The J.J.A., 2015 is violative of the constitution of India and the United Nations Convention on the Rights of the Child (UNCRC). It provides that children between 16 and 18 years, alleged to have committed heinous offences, that is, offences punishable with imprisonment for seven years or more, to be tried and sentenced as adults. Even the Justice J.S. Varma Committee did not recommend any change in juvenile justice law, including for sexual offences. Hence, there was no need to subject juveniles to a different or adult judicial system as it would be violative of Article 14 and 15(3) of the Constitution of India, 1950 respectively. The statistical evidence does not suggest that there is any need to introduce this principle of exclusion of some children from the reformatory system as there is no any major rise in the rate of crimes committed by children. If we look at United States, the policy of exclusion of juveniles committing heinous crimes was introduced in the United States in 1996, USA was experiencing a much higher rate of crimes committed by juveniles. About 8,000 crimes were committed by juveniles out of lakh in United States. This was however not the case in India so there was no necessity to lower down the age of juvenility by suppressing the rights of children. Data of crimes is somewhat unreliable because it was based in the number of First Information Reports (FIRs)registered and not on the number of cases proven in courts. Such data can be useful in for a political campaigning the media but they 

can never reflect reality in formulating public policy if not analyzed in connection with other realities. There was a great public uproar in the year 2012 over the realize of juvenile convict in the Delhi gang-rape case. This development showed that policy was guided more by emotion than evidence.

SUGGESTIONS

It can be suggested that the age of juvenility should not be reduced from 18 to 16 years, as it may lead to heinous offenses has committed again by a child below the age of 16. The court should also consider a child’s maturity and understanding of the consequences of their actions.
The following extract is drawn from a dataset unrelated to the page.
#[export] Instance flagged_log {X} (W : World X) : @FailureLog (X * Flag) (flagged_world W).
Proof. refine {| failed := raised_flag |}; intros; first [apply flag_records|apply unwatched_query]. Defined.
If a child committed a barbaric offense, they should be punished with more severe punishment, such as more than three years of hard labor imprisonment. It is also suggested that special provisions in J.J.A.2015 to empower Juvenile Justice Boards to pass severe punishments in rare cases and rehabilitation. Special homes should be established for these children, providing them with hard labor work and education. The child in conflict with law should be separated based on their age and crime.

CONCLUSION

In conclusion, The Juvenile Justice (Care and protection of Children) Act, 2015 was enacted after the Nirbhaya Rape Case, ensuring that individuals who committed crimes after having proper knowledge and reasonable judgment would be punished with harsher punishments. Whereas If a child commits an offense without criminal intention, they will be treated differently. The law adapts to society’s changing needs, with the responsibility of the state to protect children’s interests. However, implementing the Act requires active participation and a determined political structure of the state.

The Juvenile Justice Act, 2015 in India has been criticized for ignoring the purpose of rehabilitation, lowering the age of juvenility from 18 to 16 years. This drastic amendment was taken after Nirbhaya’s rape case, which led to concerns about the punishment of minors involved in gang-rape cases. The Act has been criticized for disregarding international norms for the rights of children and the fundamental rights guaranteed by the Indian Constitution. The Act has faced criticism from social workers and NGOs who argue that children are considered assets of the nation 

and should be protected and given opportunities for their overall development. The Act’s implementation has raised questions about the future of lowering the age of juvenility for children involved in crimes like rape and murder.